**Exercise objective**
Please transcribe exactly, and only, the lines of the data below between the line holding "refine (finish_succeeds (ex_hex" and the line holding "id : string; resourcePath", inclusive.

==== Extracted entries ====

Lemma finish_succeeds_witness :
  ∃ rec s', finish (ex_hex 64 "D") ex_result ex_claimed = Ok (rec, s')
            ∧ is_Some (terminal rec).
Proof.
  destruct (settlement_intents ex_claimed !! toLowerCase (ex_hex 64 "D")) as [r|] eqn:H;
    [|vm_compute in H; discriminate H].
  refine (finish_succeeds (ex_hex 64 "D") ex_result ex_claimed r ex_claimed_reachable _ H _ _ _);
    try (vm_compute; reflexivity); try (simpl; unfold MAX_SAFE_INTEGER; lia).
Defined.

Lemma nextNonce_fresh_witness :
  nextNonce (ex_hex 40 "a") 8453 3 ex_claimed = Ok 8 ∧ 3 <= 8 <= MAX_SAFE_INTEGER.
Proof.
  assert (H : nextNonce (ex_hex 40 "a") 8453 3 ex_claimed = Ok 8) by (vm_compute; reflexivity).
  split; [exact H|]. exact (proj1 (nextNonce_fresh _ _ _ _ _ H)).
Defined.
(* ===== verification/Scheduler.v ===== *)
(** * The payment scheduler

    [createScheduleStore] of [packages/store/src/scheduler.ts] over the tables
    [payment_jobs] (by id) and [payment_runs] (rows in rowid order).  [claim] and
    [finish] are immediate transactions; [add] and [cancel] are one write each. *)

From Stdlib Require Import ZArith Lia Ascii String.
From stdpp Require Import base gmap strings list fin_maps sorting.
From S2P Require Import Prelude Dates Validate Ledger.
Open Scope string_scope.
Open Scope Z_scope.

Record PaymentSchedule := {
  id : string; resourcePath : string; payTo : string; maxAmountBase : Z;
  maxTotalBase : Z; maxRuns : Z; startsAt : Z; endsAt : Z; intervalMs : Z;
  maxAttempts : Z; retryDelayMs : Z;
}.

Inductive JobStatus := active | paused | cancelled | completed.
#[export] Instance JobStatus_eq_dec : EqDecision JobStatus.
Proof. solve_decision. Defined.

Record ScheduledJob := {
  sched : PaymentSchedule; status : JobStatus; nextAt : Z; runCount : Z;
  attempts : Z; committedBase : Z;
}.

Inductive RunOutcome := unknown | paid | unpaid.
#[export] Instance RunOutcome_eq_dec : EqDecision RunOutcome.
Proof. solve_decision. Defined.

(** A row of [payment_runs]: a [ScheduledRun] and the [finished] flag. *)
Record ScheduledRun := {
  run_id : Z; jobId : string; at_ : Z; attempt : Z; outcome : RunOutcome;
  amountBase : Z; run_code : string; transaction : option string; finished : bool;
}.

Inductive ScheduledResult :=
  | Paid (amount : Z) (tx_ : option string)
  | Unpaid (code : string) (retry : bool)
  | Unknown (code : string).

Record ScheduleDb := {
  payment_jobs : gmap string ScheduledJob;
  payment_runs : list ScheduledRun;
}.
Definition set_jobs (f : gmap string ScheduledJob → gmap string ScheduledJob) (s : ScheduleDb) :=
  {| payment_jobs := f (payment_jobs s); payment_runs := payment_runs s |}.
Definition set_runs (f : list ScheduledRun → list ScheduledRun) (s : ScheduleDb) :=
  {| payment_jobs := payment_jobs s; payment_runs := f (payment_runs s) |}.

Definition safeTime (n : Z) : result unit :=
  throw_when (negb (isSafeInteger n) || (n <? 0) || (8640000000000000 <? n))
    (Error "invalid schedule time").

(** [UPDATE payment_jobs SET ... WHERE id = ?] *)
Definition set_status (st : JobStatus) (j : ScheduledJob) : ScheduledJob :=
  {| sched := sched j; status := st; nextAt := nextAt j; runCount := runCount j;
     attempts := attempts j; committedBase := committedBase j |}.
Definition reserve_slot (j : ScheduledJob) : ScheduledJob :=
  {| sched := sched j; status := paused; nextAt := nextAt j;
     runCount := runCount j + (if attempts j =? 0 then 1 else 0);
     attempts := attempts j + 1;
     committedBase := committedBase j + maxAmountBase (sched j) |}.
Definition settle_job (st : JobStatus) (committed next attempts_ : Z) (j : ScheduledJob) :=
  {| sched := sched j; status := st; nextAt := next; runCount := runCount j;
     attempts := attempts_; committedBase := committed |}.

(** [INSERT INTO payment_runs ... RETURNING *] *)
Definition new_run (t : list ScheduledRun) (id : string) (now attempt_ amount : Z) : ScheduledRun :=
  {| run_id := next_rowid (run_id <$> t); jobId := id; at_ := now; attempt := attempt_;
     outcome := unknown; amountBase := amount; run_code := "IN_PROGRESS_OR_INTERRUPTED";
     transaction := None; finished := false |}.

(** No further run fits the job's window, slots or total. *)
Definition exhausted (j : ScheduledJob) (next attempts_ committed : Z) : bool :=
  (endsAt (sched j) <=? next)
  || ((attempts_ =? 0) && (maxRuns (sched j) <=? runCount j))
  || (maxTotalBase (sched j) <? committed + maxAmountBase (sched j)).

====
==== Extracted entries ====

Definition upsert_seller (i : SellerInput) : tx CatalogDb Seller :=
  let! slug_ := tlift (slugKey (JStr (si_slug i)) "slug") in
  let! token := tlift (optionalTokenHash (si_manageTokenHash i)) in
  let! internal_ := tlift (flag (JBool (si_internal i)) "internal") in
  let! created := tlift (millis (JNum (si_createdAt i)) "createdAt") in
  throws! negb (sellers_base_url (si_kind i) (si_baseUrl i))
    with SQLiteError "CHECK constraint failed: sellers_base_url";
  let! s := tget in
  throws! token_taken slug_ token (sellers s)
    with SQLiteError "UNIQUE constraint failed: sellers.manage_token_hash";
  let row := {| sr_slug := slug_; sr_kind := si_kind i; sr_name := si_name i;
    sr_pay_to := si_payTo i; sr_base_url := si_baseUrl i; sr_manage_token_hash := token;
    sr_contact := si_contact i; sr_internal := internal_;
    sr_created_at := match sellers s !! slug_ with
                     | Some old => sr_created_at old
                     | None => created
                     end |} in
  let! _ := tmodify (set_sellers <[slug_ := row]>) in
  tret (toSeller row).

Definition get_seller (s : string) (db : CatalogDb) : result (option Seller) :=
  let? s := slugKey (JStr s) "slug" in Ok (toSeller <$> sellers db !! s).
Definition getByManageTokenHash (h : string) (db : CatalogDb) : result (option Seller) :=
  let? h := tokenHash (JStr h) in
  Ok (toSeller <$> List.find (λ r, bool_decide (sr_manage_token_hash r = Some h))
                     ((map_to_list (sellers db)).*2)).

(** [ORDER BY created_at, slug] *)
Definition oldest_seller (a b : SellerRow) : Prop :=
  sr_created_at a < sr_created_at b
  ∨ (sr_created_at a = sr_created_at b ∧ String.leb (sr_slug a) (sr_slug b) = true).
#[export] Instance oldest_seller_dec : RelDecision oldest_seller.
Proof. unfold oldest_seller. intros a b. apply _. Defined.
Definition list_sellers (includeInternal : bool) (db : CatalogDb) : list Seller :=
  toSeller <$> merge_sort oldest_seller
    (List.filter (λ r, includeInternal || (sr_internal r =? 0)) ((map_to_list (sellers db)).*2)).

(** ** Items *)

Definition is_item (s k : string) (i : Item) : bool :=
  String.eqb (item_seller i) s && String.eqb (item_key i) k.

====

**Result of this task**
  refine (finish_succeeds (ex_hex 64 "D") ex_result ex_claimed r ex_claimed_reachable _ H _ _ _);
    try (vm_compute; reflexivity); try (simpl; unfold MAX_SAFE_INTEGER; lia).
Defined.

Lemma nextNonce_fresh_witness :
  nextNonce (ex_hex 40 "a") 8453 3 ex_claimed = Ok 8 ∧ 3 <= 8 <= MAX_SAFE_INTEGER.
Proof.
  assert (H : nextNonce (ex_hex 40 "a") 8453 3 ex_claimed = Ok 8) by (vm_compute; reflexivity).
  split; [exact H|]. exact (proj1 (nextNonce_fresh _ _ _ _ _ H)).
Defined.
(* ===== verification/Scheduler.v ===== *)
(** * The payment scheduler

    [createScheduleStore] of [packages/store/src/scheduler.ts] over the tables
    [payment_jobs] (by id) and [payment_runs] (rows in rowid order).  [claim] and
    [finish] are immediate transactions; [add] and [cancel] are one write each. *)

From Stdlib Require Import ZArith Lia Ascii String.
From stdpp Require Import base gmap strings list fin_maps sorting.
From S2P Require Import Prelude Dates Validate Ledger.
Open Scope string_scope.
Open Scope Z_scope.

Record PaymentSchedule := {
  id : string; resourcePath : string; payTo : string; maxAmountBase : Z;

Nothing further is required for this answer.